Prefeitos e vices excluídos do Bolsa Família tinham bens e rendas incompatíveis com o programa

Levantamento aponta gestores que declararam patrimônio com imóveis, veículos e até criação de animais de alto valor

Prefeitos e vice-prefeitos que perderam o benefício do Bolsa Família após assumirem o comando de prefeituras em 2024 declararam à Justiça Eleitoral bens de alto valor, incompatíveis com o perfil exigido pelo programa social. Um levantamento do GLOBO identificou casos de gestores que incluíram em seu patrimônio animais de grande porte avaliados em R$ 250 mil, além de propriedades rurais e veículos de até R$ 90 mil.

O Bolsa Família é destinado a famílias com renda mensal de até R$ 218 por pessoa, faixa considerada de pobreza. Diante da incompatibilidade de renda, o Ministério do Desenvolvimento e Assistência Social (MDS) suspendeu, em janeiro, os pagamentos às famílias que tinham entre seus membros prefeitos, vice-prefeitos ou vereadores eleitos em 2024, uma vez que os salários desses cargos ultrapassam o limite permitido.
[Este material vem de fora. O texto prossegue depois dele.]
(** Two contracts closed at the same second: one trade, labelled BTCUSDT,
    that sums the profit of a BTCUSDT fill and of an ETHUSDT fill. *)
Lemma trade_merges_two_contracts :
  map (fun t => (a_close_time (t_agg t), a_contract (t_agg t),
                 Qred (a_pnl (t_agg t)), Qred (a_quantity (t_agg t))))
      (trades_of (analyze_contract_trades two_contracts_batch 24))
  = [(100%Z, "BTCUSDT"%string, 10, 2)]
  /\ map (fun f => (f_contract f, Qred (f_pnl f)))
         (close_group (classified_trades two_contracts_batch) 100)
     = [("BTCUSDT"%string, 3); ("ETHUSDT"%string, 7)]
  /\ ~ (forall f, In f (close_group (classified_trades two_contracts_batch) 100)
          -> f_contract f = "BTCUSDT"%string).
Proof.
  split; [reflexivity|]. split; [reflexivity|].
  intro H.
  assert (Hin : In "ETHUSDT"%string
            (map f_contract
               (close_group (classified_trades two_contracts_batch) 100)))
    by (vm_compute; tauto).
  apply in_map_iff in Hin as (f & Hc & Hf). apply H in Hf.
  rewrite Hf in Hc. discriminate.
Qed.

(** ** Funding of a single lot *)











(** * Further properties of the engines *)

(** ** What every match satisfies *)

Lemma close_loop_positive (row : Row) :
  forall fuel q queue its queue',
    close_loop fuel row q queue = Some (its, queue') ->
    forall it, In it its -> 0 < it_qty_to_close it.
Proof.
  induction fuel as [|fuel IH]; intros q queue its queue' Hrun;
    [discriminate|].
  simpl in Hrun. destruct queue as [|lot rest].
  { injection Hrun as <- <-. intros it []. }
  destruct (Qlt_bool 0 q) eqn:Hq.
  - destruct (close_loop fuel row _ _) as [[its' q']|] eqn:Hrec;
      [|discriminate].
    injection Hrun as <- <-. intros it [<-|Hin].
    + now apply Qlt_bool_iff.
    + eapply IH; eauto.
  - injection Hrun as <- <-. intros it [].
Qed.

Lemma group_loop_positive :
  forall rest_rows queue it,
    In it (group_loop rest_rows queue) -> 0 < it_qty_to_close it.
Proof.
  induction rest_rows as [|row rest_rows IH]; intros queue it; simpl;
    [tauto|].
  destruct (String.eqb (Action row) "OPEN"); [apply IH|].
  destruct (String.eqb (Action row) "CLOSE"); [|apply IH].
  destruct (match_close_fuel row queue) as [fuel Hfuel].
  destruct (match_close row queue) as [its queue'].
  intro H. apply in_app_or in H as [H|H]; [|now apply IH in H].
  eapply close_loop_positive; eauto.
Qed.

(** X1: a match is entered with a positive remaining close quantity; it
    takes at most that quantity and at most the lot; the share of the open
    fee it is charged lies between 0 and 1, and a lot with a positive
    remainder gives a positive match. *)
Theorem match_within_bounds (df : DataFrame) (contract : string) (it : Iter) :
  In it (batch_trace df contract) ->
  0 < it_qty_to_close it
  /\ matched_qty it <= it_qty_to_close it
  /\ matched_qty it <= Quantity (it_open_pos it)
  /\ 0 <= open_fee_ratio it <= 1
  /\ (0 < Quantity (it_open_pos it) -> 0 < matched_qty it).
Proof.
  intro Hin. apply group_loop_positive in Hin.
  assert (Hl : matched_qty it <= it_qty_to_close it) by apply Q.le_min_l.
  assert (Hr : matched_qty it <= Quantity (it_open_pos it))
    by apply Q.le_min_r.
  assert (Hpos : 0 < Quantity (it_open_pos it) -> 0 < matched_qty it).
  { intro HR. unfold matched_qty.
    destruct (Q.min_spec (it_qty_to_close it) (Quantity (it_open_pos it)))
      as [[_ Hm]|[_ Hm]]; rewrite Hm; assumption. }
  repeat (split; [assumption|]). split; [|exact Hpos].
  unfold open_fee_ratio.
  destruct (Qlt_bool 0 (Quantity (it_open_pos it))) eqn:E; [|split; lra].
  apply Qlt_bool_iff in E. specialize (Hpos E). split.
  - apply Qle_shift_div_l; [exact E|]. lra.
  - apply Qle_shift_div_r; [exact E|]. lra.
Qed.

Lemma match_within_bounds_witness :
  let it := mkIter (CLOSE_row 2 20 "BTCUSDT" 5 0 0) 5
                   (OPEN_row 0 0 "BTCUSDT" 5 2) in
  In it (batch_trace two_halves_batch "BTCUSDT")
  /\ 0 < it_qty_to_close it
  /\ matched_qty it <= it_qty_to_close it
  /\ matched_qty it <= Quantity (it_open_pos it)
  /\ 0 <= open_fee_ratio it <= 1
  /\ (0 < Quantity (it_open_pos it) -> 0 < matched_qty it).
Proof.
  intro it.
  assert (Hin : In it (batch_trace two_halves_batch "BTCUSDT"))
    by (right; left; reflexivity).
  split; [exact Hin|].
  exact (match_within_bounds two_halves_batch "BTCUSDT" it Hin).
Defined.

(** ** First in, first out *)

Lemma sorted_app (l1 l2 : list Z) :
  StronglySorted Z.le (l1 ++ l2)
  <-> StronglySorted Z.le l1 /\ StronglySorted Z.le l2
      /\ forall x y, In x l1 -> In y l2 -> (x <= y)%Z.
Proof.
  induction l1 as [|a l1 IH]; simpl.
  - split; [intro H; repeat split; [constructor|exact H|tauto]|tauto].
  - split.
    + intro H. inversion H as [|? ? Hs Hall]; subst.
      apply IH in Hs as (H1 & H2 & H3). rewrite Forall_forall in Hall.
      split; [|split; [exact H2|]].
      * constructor; [exact H1|]. apply Forall_forall. intros x Hx.
        apply Hall, in_or_app. now left.
      * intros x y [<-|Hx] Hy; [|now apply H3].
        apply Hall, in_or_app. now right.
    + intros (H1 & H2 & H3). inversion H1 as [|? ? Hs Hall]; subst.
      constructor.
      * apply IH. repeat split; try assumption.
        intros x y Hx Hy. apply H3; [now right|exact Hy].
      * apply Forall_forall. intros x Hx. apply in_app_or in Hx as [Hx|Hx].
        -- rewrite Forall_forall in Hall. now apply Hall.
        -- apply H3; [now left|exact Hx].
Qed.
De acordo com o MDS, o pente-fino identificou 1,1 mil vereadores, 19 vice-prefeitos e 7 prefeitos que foram excluídos do programa. Os nomes vieram a público em outubro, após um pedido via Lei de Acesso à Informação (LAI).

Em 375 casos, o próprio beneficiário era o político eleito sendo 7 vice-prefeitos e 368 vereadores. Um exemplo é o da vice-prefeita de Senhora dos Remédios (MG), Renata do Táxi (Solidariedade), que chegou a doar R$ 5 mil para a campanha de seu colega de chapa, mesmo tendo recebido R$ 7,1 mil do Bolsa Família apenas em 2024. Especialistas afirmam que situações como essa podem servir de alerta para a fiscalização do programa.